Background QRFPR is a recently identified member of the G protein‐coupled receptor and is an orphan receptor for 26Rfa, which plays important role in the regulation of many physiological functions. Methods Here, we employed whole exome sequencing (WES) to examine the patients with intellectual disability (ID) and difficulty in feeding. We performed SIFT and PolyPhen2 predictions for the variants. The structure model was built from scratch by I‐TASSER. Here, results derived from a number of cell‐based functional assays, including shRNA experiment, intracellular Ca2+ measurement, the expression of PI3 K‐AKT‐mTOR, and phosphorylation. The functional effect of QRFPR variants on PI3K‐AKT‐mTOR signaling was evaluated in vitro transfection experiments. Result Here, we identified two QRFPR variants at c.202 T>C (p.Y68H) and c.1111C>T (p.R371W) in 2 unrelated individuals. Structural analysis revealed that p.Y68H and p.R371W variants may affect the side chain structure of adjacent amino acids causing reduced binding of QRFPR to 26Rfa. The results show that QRFPR stimulated by 26Rfa leading to the transient rise of intracellular Ca2+. The QRFPR variations p.Y68H and p.R371 W can reduce the mobilization of intracellular Ca2+. The phosphorylation levels of the PI3K, Akt, and mTOR were significantly up‐ or downregulated by QRFPR overexpression or silencing, respectively. The QRFPR variations inhibited PI3K‐AKT‐mTOR signaling, resulting in downregulation of p‐mTOR. Conclusions Our findings suggest that QRFPR acts as important role in neurodevelopment, and the effects of QRFPR are likely to be mediated by the Ca2+‐dependent PI3K‐AKT‐mTOR pathways. Importantly, these findings provide a foundation for future elucidation of GPCR‐mediated signaling and the physiological implications.
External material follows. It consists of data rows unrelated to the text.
(* ===== verification/EcHelpers.v ===== *)
(** * Helpers of the disperse translator (xlators/cluster/ec/src/ec-helpers.c)

    The private data of the translator ([ec_t], ec.h), the bit sets of child
    indices, directory offsets, vectored copies, the numbers and the
    configuration word stored in extended attributes, and the alignment of
    offsets and sizes to stripes.

    A set of children is a 64-bit word, as in the code.  The dictionary
    functions are those of [Dict]. *)

From stdpp Require Import prelude gmap.
From Stdlib Require Import ZArith Lia.
From S2P Require Import Prelude HashFn Dict DictSpec.
Open Scope Z_scope.

(** ** The private data of the translator *)

(** [struct _ec].  Children are named by numbers (the address of their
    [xlator_t]); [ec_timer] is the pending timer, if any.  The lock, the
    memory pools and the back pointer [xl] are not kept. *)
Record ec_t := {
  ec_nodes : Z;
  ec_bits_for_nodes : Z;
  ec_fragments : Z;
  ec_redundancy : Z;
  ec_fragment_size : Z;
  ec_stripe_size : Z;
  ec_is_up : bool;
  ec_idx : Z;
  ec_xl_up_count : Z;
  ec_xl_up : Z;
  ec_node_mask : Z;
  ec_xl_list : list nat;
  ec_timer : option nat;
}.

(** ** Bit sets *)

Definition ec_bits_count (n : Z) : Z :=
  let n := u64 (n - Z.land (Z.shiftr n 1) 0x5555555555555555) in
  let n := u64 (Z.land (Z.shiftr n 2) 0x3333333333333333
                + Z.land n 0x3333333333333333) in
  let n := Z.land (u64 (n + Z.shiftr n 4)) 0x0F0F0F0F0F0F0F0F in
  let n := u64 (n + Z.shiftr n 8) in
  let n := u64 (n + Z.shiftr n 16) in
  let n := u64 (n + Z.shiftr n 32) in
  Z.land n 0xFF.

(** [ffsll]: one plus the position of the lowest bit, 0 when there is none. *)
Fixpoint ffs_from (k : nat) (i : Z) (n : Z) : Z :=
  match k with
  | O => 0
  | S k => if Z.testbit n i then i + 1 else ffs_from k (i + 1) n
  end.
Definition ffsll (n : Z) : Z := ffs_from 64 0 n.

Definition ec_bits_index (n : Z) : Z := ffsll n - 1.

(** The return value and the new [*n]. *)
Definition ec_bits_consume (n : Z) : Z * Z :=
  let tmp := Z.land n (u64 (- n)) in
  (ffsll tmp - 1, Z.lxor n tmp).

(** [ec_bin]: the digits written below the end of the buffer, or the failure
    message.  The loop runs while a digit is left; [k] bounds the number of
    rounds, of which there are at most [size]. *)
Fixpoint ec_bin_loop (k : nat) (size value digits : Z) (str : list Z)
  : option (list Z) :=
  if decide (value ≠ 0 ∨ 0 < digits) then
    if decide (size < 1) then None else
    match k with
    | O => None
    | S k => ec_bin_loop k (size - 1) (Z.shiftr value 1) (digits - 1)
               ((48 + Z.land value 1) :: str)
    end
  else Some str.
Definition ec_bin (size value digits : Z) : option (list Z) :=
  if decide (size < 1) then None else
  ec_bin_loop (Z.to_nat size) (size - 1) value digits [].

(** ** Directory offsets *)

Definition BACKEND_D_OFF_BITS : Z := 63.
Definition PRESENT_D_OFF_BITS : Z := 63.
Definition MASK : Z := u64 (Z.lnot 0).
Definition PRESENT_MASK : Z := Z.shiftr MASK (64 - PRESENT_D_OFF_BITS).
Definition TOP_BIT : Z := Z.shiftl 1 (PRESENT_D_OFF_BITS - 1).
Definition SHIFT_BITS : Z :=
  Z.max 0 (BACKEND_D_OFF_BITS - PRESENT_D_OFF_BITS + 1).

Definition ec_itransform (ec : ec_t) (idx offset : Z) : Z :=
  if decide (offset = u64 (-1)) then u64 (-1) else
  let bits := ec_bits_for_nodes ec in
  if decide (Z.land offset (u64 (Z.lnot (Z.shiftr PRESENT_MASK (bits + 1)))) ≠ 0)
  then Z.lor (Z.lor TOP_BIT (Z.land (Z.shiftr offset SHIFT_BITS)
                                    (u64 (Z.shiftl MASK bits)))) (u64 idx)
  else u64 (u64 (offset * u64 (ec_nodes ec)) + u64 idx).

(** The offset and [*idx]. *)
Definition ec_deitransform (ec : ec_t) (offset : Z) : Z * Z :=
  if decide (Z.land offset TOP_BIT ≠ 0) then
    let mask := u64 (Z.shiftl MASK (ec_bits_for_nodes ec)) in
    (u64 (Z.shiftl (Z.land (Z.land offset (u64 (Z.lnot TOP_BIT))) mask)
                   SHIFT_BITS),
     s32 (Z.land offset (u64 (Z.lnot mask))))
  else (offset `div` u64 (ec_nodes ec), s32 (offset `mod` u64 (ec_nodes ec))).

(** ** Vectored copies

    [ec_iov_copy_to]: a vector is a list of buffers ([iov_len] is the length
    of the buffer); the result is the bytes written at [dst], in order, and
    the return value is their number.  [offset] is compared as [size_t]. *)
Fixpoint ec_iov_copy_rest (vector : list (list Z)) (offset size : Z)
  (dst : list Z) (total : Z) : option (list Z * Z) :=
  match vector with
  | [] => Some (dst, total)
  | v :: vector =>
      if decide (0 < size) then
        let iov_len := Z.of_nat (length v) in
        let len := if decide (iov_len - offset < size)
                   then iov_len - offset else size in
        bytes ← mem_read v offset (Z.to_nat len);
        ec_iov_copy_rest vector 0 (size - len) (dst ++ bytes) (total + len)
      else Some (dst, total)
  end.

Fixpoint ec_iov_copy_to (vector : list (list Z)) (offset size : Z)
  : option (list Z * Z) :=
  match vector with
  | [] => Some ([], 0)
  | v :: vector' =>
      if decide (u64 offset < Z.of_nat (length v))
      then ec_iov_copy_rest vector offset size [] 0
      else ec_iov_copy_to vector' (offset - Z.of_nat (length v)) size
  end.

(** ** Numbers and configurations in extended attributes *)

(** A 64-bit word in network order in memory, and back. *)
Definition be64 (z : Z) : list Z := be32 (Z.shiftr z 32) ++ be32 z.
Definition of_be64 (l : list Z) : option Z :=
  hi ← of_be32 (take 4 l); lo ← of_be32 (drop 4 l); Some (hi * 2 ^ 32 + lo).

Definition ec_dict_set_number `{Alloc} (d : dict_t) (key : key_t) (value : Z)
  : option (Z * dict_t) :=
  if gf_calloc d 8
  then dict_set_bin d key (Some (be64 value)) 8
  else Some (-1, d).

(** The return value, the dictionary and [*value]. *)
Definition ec_dict_del_number (d : option dict_t) (key : key_t) (value : Z)
  : option (Z * option dict_t * Z) :=
  match d with
  | None => Some (-1, None, value)
  | Some d =>
      '(ret, ptr, len) ← dict_get_ptr_and_len d key None 0;
      if decide (ret ≠ 0 ∨ len ≠ 8) then Some (-1, Some d, value) else
      bytes ← ptr;
      v ← of_be64 bytes;
      d ← dict_del d (Some key);
      Some (0, Some d, v)
  end.

(** [struct _ec_config]. *)
Record ec_config_t := {
  version : Z; algorithm : Z; gf_word_size : Z; bricks : Z; redundancy : Z;
  chunk_size : Z;
}.

Definition EC_CONFIG_VERSION : Z := 0.

Definition ec_config_data (config : ec_config_t) : Z :=
  let data := u64 (Z.shiftl (version config) 56) in
  let data := Z.lor data (u64 (Z.shiftl (algorithm config) 48)) in
  let data := Z.lor data (u64 (Z.shiftl (gf_word_size config) 40)) in
  let data := Z.lor data (u64 (Z.shiftl (bricks config) 32)) in
  let data := Z.lor data (u64 (Z.shiftl (redundancy config) 24)) in
  Z.lor data (chunk_size config).

Definition ec_dict_set_config `{Alloc} (d : dict_t) (key : key_t)
  (config : ec_config_t) : option (Z * dict_t) :=
  if decide (EC_CONFIG_VERSION < version config) then Some (-1, d) else
  if gf_calloc d 8
  then dict_set_bin d key (Some (be64 (ec_config_data config))) 8
  else Some (-1, d).

(** The return value, the dictionary and [*config]. *)
Definition ec_dict_del_config (d : option dict_t) (key : key_t)
  (config : ec_config_t) : option (Z * option dict_t * ec_config_t) :=
  match d with
  | None => Some (-1, None, config)
  | Some d =>
      '(ret, ptr, len) ← dict_get_ptr_and_len d key None 0;
      if decide (ret ≠ 0 ∨ len ≠ 8) then Some (-1, Some d, config) else
      bytes ← ptr;
      data ← of_be64 bytes;
      let v := Z.land (Z.shiftr data 56) 0xff in
      if decide (EC_CONFIG_VERSION < v) then
        Some (-1, Some d,
              {| version := v; algorithm := algorithm config;
                 gf_word_size := gf_word_size config; bricks := bricks config;
                 redundancy := redundancy config;
                 chunk_size := chunk_size config |})
      else
        let config :=
          {| version := v;
             algorithm := Z.land (Z.shiftr data 48) 0xff;
             gf_word_size := Z.land (Z.shiftr data 40) 0xff;
             bricks := Z.land (Z.shiftr data 32) 0xff;
             redundancy := Z.land (Z.shiftr data 24) 0xff;
             chunk_size := Z.land data 0xffffff |} in
        d ← dict_del d (Some key);
        Some (0, Some d, config)
  end.

(** ** Alignment to stripes *)

(** The return value [head] and the new [*offset]; [%] and [/] on [off_t]
    truncate toward zero.  [stripe_size] is promoted to [off_t]. *)
Definition ec_adjust_offset (ec : ec_t) (offset : Z) (scale : bool) : Z * Z :=
  let head := Z.rem offset (ec_stripe_size ec) in
  let tmp := offset - head in
  let tmp := if scale then Z.quot tmp (ec_fragments ec) else tmp in
  (u32 head, tmp).

Definition ec_adjust_size (ec : ec_t) (size : Z) (scale : bool) : Z :=
  let size := u64 (size + u32 (ec_stripe_size ec - 1)) in
  let size := size - size `mod` ec_stripe_size ec in
  if scale then size `div` ec_fragments ec else size.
In this study, we identified c.202T>C (p.Y68H) and c.1111C>T (p.R371W) variants in the QRFPR in the patients with intellectual disability (ID) and difficulty in feeding. We provide evidence that the QRFPR is a G protein‐coupled receptor, upon activation, triggering Ca2+ mobilization and PI3K‐AKT‐mTOR phosphorylation. The variation in QRFPR altered PI3K‐AKT‐mTOR signaling activity, and this is the first report to establish that a variation in QRFPR altered PI3K‐AKT‐mTOR signaling pathway activity in neurodevelopmental ID.